Jasmine Showers, the city’s water resources analyst, told the Water Commission on Tuesday that the city’s updated 2025 baseline water demands are “much lower than our last baseline demand projection,” a change staff attributes to lower population projections and the absence of an expected drought rebound.
The reassessment, prepared with Water Systems Consulting and Madhouse Water Management (MWM), used 2021–2024 customer water use, 2020 census data, SBCCAG growth rates, California Employment Department figures, the city’s 2035 housing element and the city’s conservation measures.
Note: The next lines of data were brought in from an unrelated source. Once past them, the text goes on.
(** * eq-questionnaire-validator: answer validation and schema indexing

    A shallow embedding of [app/validation/answer_validator.py] and
    [app/validation/questionnaire_schema.py], and the properties of the
    range resolver, the rule checks and the schema index.

    The schema document is the value [json.load] returns: nested Python
    dicts, lists, strings, numbers, booleans and [None].  Methods that can
    raise return a [result]; methods that append to [self.errors] thread the
    list of error records. *)

From Stdlib Require Import ZArith List String Ascii Bool Lia SpecFloat.
From Stdlib Require Import DecimalString DecimalNat.
From stdpp Require Import gmap strings list.

Local Open Scope string_scope.
Local Open Scope list_scope.

(** ** Python values and exceptions *)

Module Py.

Inductive exn :=
| TypeError
| KeyError
| AttributeError
| ValueError
| IndexError
| ZeroDivisionError
| OverflowError
| JsonPathParseError.

(** The outcome of evaluating a piece of Python: a value, a raised
    exception, or [Unmodelled] where the behaviour depends on library code
    that is not embedded (the C library's [pow], fractional [timedelta]s). *)
Inductive result (A : Type) :=
| Ok (a : A)
| Raise (e : exn)
| Unmodelled.
Arguments Ok {A} a.
Arguments Raise {A} e.
Arguments Unmodelled {A}.

Definition bind {A B} (m : result A) (k : A -> result B) : result B :=
  match m with
  | Ok a => k a
  | Raise e => Raise e
  | Unmodelled => Unmodelled
  end.

Notation "'let*' x := m 'in' k" := (bind m (fun x => k))
  (at level 10, x name, m at level 100, k at level 200).
Notation "'let*' ' p := m 'in' k" := (bind m (fun x => let 'p := x in k))
  (at level 10, p pattern, m at level 100, k at level 200).

Definition is_ok {A} (m : result A) : bool :=
  match m with Ok _ => true | _ => false end.

(** [for x in xs: body] where the body can raise and threads a state. *)
Fixpoint foldM {A S} (body : S -> A -> result S) (xs : list A) (s : S) : result S :=
  match xs with
  | [] => Ok s
  | x :: r => let* s' := body s x in foldM body r s'
  end.

Fixpoint mapM {A B} (f : A -> result B) (xs : list A) : result (list B) :=
  match xs with
  | [] => Ok []
  | x :: r => let* y := f x in let* ys := mapM f r in Ok (y :: ys)
  end.

(** Python floats are IEEE 754 binary64 numbers. *)
Definition prec : Z := 53.
Definition emax : Z := 1024.
Abbreviation float := spec_float.

#[local] Set Warnings "-register-all".
Inductive pyval :=
| PNone
| PBool (b : bool)
| PInt (z : Z)
| PFloat (f : float)
| PStr (s : string)
| PList (l : list pyval)
| PDict (d : list (string * pyval)).

(** A JSON object keeps one binding per key, in document order. *)
Fixpoint dict_get (d : list (string * pyval)) (k : string) : option pyval :=
  match d with
  | [] => None
  | (k', v) :: r => if String.eqb k' k then Some v else dict_get r k
  end.

Definition dict_has (d : list (string * pyval)) (k : string) : bool :=
  match dict_get d k with Some _ => true | None => false end.

(** *** Numbers *)

Definition float_zero : float := S754_zero false.
Definition float_is_zero (f : float) : bool :=
  match f with S754_zero _ => true | _ => false end.
Definition float_is_finite (f : float) : bool :=
  match f with S754_zero _ | S754_finite _ _ _ => true | _ => false end.

(** [float(z)]: the nearest binary64, ties to even; too large an int raises. *)
Definition float_of_int (z : Z) : result float :=
  let f := binary_normalize prec emax z 0 false in
  if float_is_finite f then Ok f else Raise OverflowError.

(** [a / b] on ints: the correctly rounded quotient.  The quotient is
    computed to more than 64 bits and a sticky bit records a remainder. *)
Definition int_true_div (a b : Z) : result float :=
  if (b =? 0)%Z then Raise ZeroDivisionError else
  let neg := xorb (a <? 0)%Z (b <? 0)%Z in
  let a' := Z.abs a in
  let b' := Z.abs b in
  let k := Z.max 0 (66 + Z.log2 b' - Z.log2 a')%Z in
  let n := (a' * 2 ^ k)%Z in
  let q := (n / b')%Z in
  let sticky := if (n mod b' =? 0)%Z then 0%Z else 1%Z in
  let m := (2 * q + sticky)%Z in
  let f := binary_normalize prec emax (if neg then - m else m)%Z (- k - 1)%Z neg in
  if float_is_finite f then Ok f else Raise OverflowError.

(** The exact comparison of an int with a float ([None]: not comparable). *)
Definition compare_int_float (z : Z) (f : float) : option comparison :=
  match f with
  | S754_nan => None
  | S754_infinity s => Some (if s then Gt else Lt)
  | S754_zero _ => Some (z ?= 0)%Z
  | S754_finite s m e =>
      let v := if s then Z.neg m else Z.pos m in
      Some (if (0 <=? e)%Z then (z ?= v * 2 ^ e)%Z
            else (z * 2 ^ (- e) ?= v)%Z)
  end.

(** The operand of an arithmetic operator as a number: [bool] is a subclass
    of [int]. *)
Inductive number := NInt (z : Z) | NFloat (f : float).

Definition as_number (v : pyval) : option number :=
  match v with
  | PBool b => Some (NInt (if b then 1 else 0)%Z)
  | PInt z => Some (NInt z)
  | PFloat f => Some (NFloat f)
  | _ => None
  end.

Definition number_to_float (n : number) : result float :=
  match n with
  | NInt z => float_of_int z
  | NFloat f => Ok f
  end.

Definition arith (fz : Z -> Z -> Z) (ff : float -> float -> float)
    (a b : pyval) : result pyval :=
  match as_number a, as_number b with
  | Some (NInt x), Some (NInt y) => Ok (PInt (fz x y))
  | Some x, Some y =>
      let* fx := number_to_float x in
      let* fy := number_to_float y in
      Ok (PFloat (ff fx fy))
  | _, _ => Raise TypeError
  end.

(** [a + b] and [a - b].  Strings and lists concatenate with their own
    kind; every other pairing that is not numeric raises [TypeError]. *)
Definition py_add (a b : pyval) : result pyval :=
  match a, b with
  | PStr s, PStr t => Ok (PStr (s ++ t))
  | PList l, PList m => Ok (PList (l ++ m))
  | _, _ => arith Z.add (SFadd prec emax) a b
  end.

Definition py_sub (a b : pyval) : result pyval :=
  arith Z.sub (SFsub prec emax) a b.

(** [a / b]. *)
Definition py_truediv (a b : pyval) : result pyval :=
  match as_number a, as_number b with
  | Some (NInt x), Some (NInt y) => let* f := int_true_div x y in Ok (PFloat f)
  | Some x, Some y =>
      let* fx := number_to_float x in
      let* fy := number_to_float y in
      if float_is_zero fy then Raise ZeroDivisionError
      else Ok (PFloat (SFdiv prec emax fx fy))
  | _, _ => Raise TypeError
  end.

(** [a ** b] for an int base.  A non-negative int exponent gives an int; a
    negative or float exponent is computed by the C library's [pow]. *)
Definition py_pow (a b : pyval) : result pyval :=
  match as_number a, as_number b with
  | Some (NInt x), Some (NInt y) =>
      if (0 <=? y)%Z then Ok (PInt (x ^ y)) else Unmodelled
  | Some _, Some _ => Unmodelled
  | _, _ => Raise TypeError
  end.

(** The ordering of two values, for [<] and [>]: numbers with numbers
    (exactly, also across int and float), strings with strings. *)
Definition py_compare (a b : pyval) : result (option comparison) :=
  match a, b with
  | PStr s, PStr t => Ok (Some (String.compare s t))
  | PList _, PList _ => Unmodelled
  | _, _ =>
      match as_number a, as_number b with
      | Some (NInt x), Some (NInt y) => Ok (Some (x ?= y)%Z)
      | Some (NFloat x), Some (NFloat y) => Ok (SFcompare x y)
      | Some (NInt x), Some (NFloat y) => Ok (compare_int_float x y)
      | Some (NFloat x), Some (NInt y) => Ok (option_map CompOpp (compare_int_float y x))
      | _, _ => Raise TypeError
      end
  end.

Definition py_lt (a b : pyval) : result bool :=
  let* c := py_compare a b in
  Ok (match c with Some Lt => true | _ => false end).

Definition py_gt (a b : pyval) : result bool :=
  let* c := py_compare a b in
  Ok (match c with Some Gt => true | _ => false end).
Showers said the baseline projections include recycled water but exclude recycled-process sales.
Why it matters: the baseline demand feeds the city’s 5‑year planning and the 2025 Urban Water Management Plan, which triggers capital and conservation budgeting. Dakota Corey, water supply and services manager, said the baseline will be the city’s official demand for planning while a demand envelope will provide bookends for sensitivity analysis.
Staff outlined six scenarios to be modeled in a demand envelope: higher population growth (aligned with the most recent RHNA allocation), slower population growth, faster and slower job growth (a ±20% commercial-population adjustment), climate-change impacts on outdoor use and a “demand creep” scenario that anticipates a gradual return to recent high per‑capita use. Showers noted the city’s 2035 housing element projections are lower than RHNA and that ADU and multifamily growth lower persons-per-unit, moderating demand.
Consultant perspective: Michelle Madaus of MWM said statewide trends show flattened per‑capita use since COVID and drought, and that AMI (automated metering infrastructure) will allow more precise, account-level forecasting. “The more information you give me, the better the assumptions can become,” she said, describing the DSS end‑use model that breaks consumption into indoor/outdoor end uses and evaluates conservation measures at a granular level.
Questions from commissioners focused on whether water‑rate increases and contractor behaviors (which can affect rebate outcomes) are baked into scenarios; staff said rates and economic signals will be considered and that the city will seek input on the demand envelope in February and present a draft 2025 plan in April.
Next steps: staff will incorporate commission feedback into the demand envelope and return with a February presentation; the draft 2025 Urban Water Management Plan and supporting analyses are scheduled for review in April.